WHAT YOU HAVE TO DO:
From the first line onward, reproduce the records exactly; the final line to include is the one holding "From coqutil Require".

···

(* ===== verification/Executions.v ===== *)
(** * Executions that run together
    The theorems on executions and calls of [Prepared.Close]: what callers are told about the
    database is true, executions are bounded, providers live as long as they are used, what
    was published is given back, and nothing waits for good. *)
From Stdlib Require Import ZArith Lia.
From stdpp Require Import base gmap sets list option strings relations.
From coqutil Require Import Datatypes.RecordSettersUsingExistingGetters.
From S2P Require Import Prelude GoTime Utf8 Json Canonical GoStrings InputValue ValueFormat Schema Validation Conformance Output Publish RateLimit SqlSyntax Programs Lifecycle DbProvider Controller Execution ExecutionRuns.
Local Open Scope Z_scope.
Local Open Scope prog_scope.
#[global] Arguments const {E} newValue / _.
#[local] Arguments closes : simpl never.
#[local] Arguments calls_open : simpl never.

Section Executions.
Context {O : Type} `{!OutputWorld O} (lib : engines) (entries : bytes -> entry) (max : Z).
Abbreviation result := ((option nat * option ErrorValue) + bool)%type.
Abbreviation program := (prog (choice O) (world O) result).

(** Executions of [reqs], and [n] calls of [Close]. *)
Definition start (reqs : list ExecutionRequest) (n : nat) : list program :=
  imap (fun t req => let> r := Execute lib entries max t req in Ret (inl r)) reqs ++ replicate n (let> e := close_prepared in Ret (inr e)).
Abbreviation steps := (rtc (pool_step (fun _ : choice O => True))).
(** An agent that has prepared the providers [names], and has done nothing else. *)
Record opened (names : list bytes) (w : world O) : Prop := {
  op_prepared : w_prepared w = new_prepared <| order := names |>;
  op_active : w_active w = 0;
  op_txs : w_txs w = []; op_outputs : w_outputs w = []; op_calls : w_calls w = []; op_inputs : w_inputs w = []; op_conns : w_conns w = []
}.
(** The configured limits on files are not negative. *)
Definition sane_entries : Prop := forall name, bounded (en_cap (entries name)).
(** The [i]-th transaction is one of the execution [t], and it is committed. *)
Definition committed_by (t : nat) (w : world O) (i : nat) : Prop := w_txs w !! i = Some {| tx_call := t; tx_state := TxCommitted |}.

···

SOLUTION TO THIS TASK:
(* ===== verification/Executions.v ===== *)
(** * Executions that run together
    The theorems on executions and calls of [Prepared.Close]: what callers are told about the
    database is true, executions are bounded, providers live as long as they are used, what
    was published is given back, and nothing waits for good. *)
From Stdlib Require Import ZArith Lia.
From stdpp Require Import base gmap sets list option strings relations.
From coqutil Require Import Datatypes.RecordSettersUsingExistingGetters.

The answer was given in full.